# Does the color of the bottle matter?



## gonzo46307 (Apr 18, 2009)

OK...I did a search on "color", "color of bottle", "bottle color", and really didn't find anything specific, or at least the thread titles weren't specific.

I have a chardonnay kit going right now, but only have around 10 chardonnay bottles...(lighter color, kind of a light amber). I mostly have red wine bottles, that are dark. does it really matter if I bottle the chardonnay in the darker bottles? I'm actually building storage in my crawlspace, that has no light, so I'm thinking it really doesn't matter. If I give any away, I'll give away the lighter colored bottles, but for personal use...does it really matter?

Peace,
Bob


----------



## Wade E (Apr 18, 2009)

It doesnt matter at all! bottle it in whatever you have.


----------



## gonzo46307 (Apr 18, 2009)

Thanks Wade.

I figured it wouldn't, being stored in the dark...I just wanted to make sure. I'm in the process of building a bunch of 2X2 boxes, with a 45º separator, for the crawlspace under part of the house (it's a tri-level).

My half blind dovetail jig is getting a workout, but I think it will be worth it.

I'll post pictures when I'm done.

Peace,
Bob


----------



## Tom (Apr 18, 2009)

As long as you can cork it you are OK ! Dont matter if you have a sloped or straight shoulder.


----------



## arcticsid (Apr 19, 2009)

Bob, if you make a wine, and you put you heart into it, it will be fantastic. A blind man/woman doesn't care what it was bottled in.

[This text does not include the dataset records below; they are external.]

Lemma get_product_present product_id p w :
  dict_get product_id (products_db w) = Some p ->
  get_product product_id w = (Returned p, w).
Proof.
  intros H. unfold get_product, bind, products_db_read, products_db_getitem,
    dict_contains.
  rewrite H. simpl. now rewrite H.
Qed.

Lemma create_product_returns product w :
  create_product product w
  = (Returned
       (Product.Build (uuid4 (uuid_calls w)) product
          (utcnow (clock_calls w)) (utcnow (clock_calls w))),
     World
       (dict_set (uuid4 (uuid_calls w))
          (Product.Build (uuid4 (uuid_calls w)) product
             (utcnow (clock_calls w)) (utcnow (clock_calls w)))
          (products_db w))
       (tasks_db w) (S (uuid_calls w)) (S (clock_calls w))).
Proof. reflexivity. Qed.

Lemma update_product_absent product_id product_update w :
  dict_contains product_id (products_db w) = false ->
  update_product product_id product_update w = (Raised (HTTP not_found), w).
Proof.
  intros H. unfold update_product, bind, products_db_read. now rewrite H.
Qed.

Lemma update_product_present product_id product_update current_product w :
  dict_get product_id (products_db w) = Some current_product ->
  update_product product_id product_update w
  = (Returned
       (Product.Build (Product.id current_product) product_update
          (Product.created_at current_product) (utcnow (clock_calls w))),
     World
       (dict_set product_id
          (Product.Build (Product.id current_product) product_update
             (Product.created_at current_product) (utcnow (clock_calls w)))
          (products_db w))
       (tasks_db w) (uuid_calls w) (S (clock_calls w))).
Proof.
  intros H. unfold update_product, bind, products_db_read, products_db_getitem,
    dict_contains.
  rewrite H. simpl. now rewrite H.
Qed.

Lemma delete_product_absent product_id w :
  dict_contains product_id (products_db w) = false ->
  delete_product product_id w = (Raised (HTTP not_found), w).
Proof.
  intros H. unfold delete_product, bind, products_db_read. now rewrite H.
Qed.

Lemma delete_product_present product_id w :
  dict_contains product_id (products_db w) = true ->
  delete_product product_id w
  = (Returned tt,
     World (dict_del product_id (products_db w)) (tasks_db w)
       (uuid_calls w) (clock_calls w)).
Proof.
  intros H. unfold delete_product, bind, products_db_read, products_db_delitem.
  rewrite H. simpl. now rewrite H.
Qed.


(** ** The routes, case by case *)

Lemma serve_GET_product_absent product_id w :
  dict_contains product_id (products_db w) = false ->
  serve (GET_product product_id) w
  = ({| status := 404; payload := json_error (detail not_found) |}, w).
Proof.
  intros H. unfold serve, respond. now rewrite (get_product_absent _ _ H).
Qed.

Lemma serve_GET_product_present product_id p w :
  dict_get product_id (products_db w) = Some p ->
  serve (GET_product product_id) w = (rendered 200 (json_product p), w).
Proof.
  intros H. unfold serve, respond. now rewrite (get_product_present _ _ _ H).
Qed.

There is alot of discussioin on this, and alot of different opinions. There is probably some truth to some of it. I am not one to say definitely one way or the other, but I can assure you, if you get as far as bottling, you won't need to ask.
Troy


----------



## arcticsid (Apr 19, 2009)

BOB, p.s, never give away the bottles, you'll be surprised how fast you will need them.


----------



## Manimal (Apr 19, 2009)

The quality of the corks you use is far more important to your wine than the colour of the bottle. If you age your wine for a long time and can't keep the storage area very dark, the tinted bottles will provide more protection from UV than the clear ones, but you stated that your storage area is a dark space, so I wouldn't be concerned about bottle colour.


----------



## Luc (Apr 20, 2009)

Just do not put a red or a blush wine in a blue bottle.
From the outiside it will look purple.

Luc


----------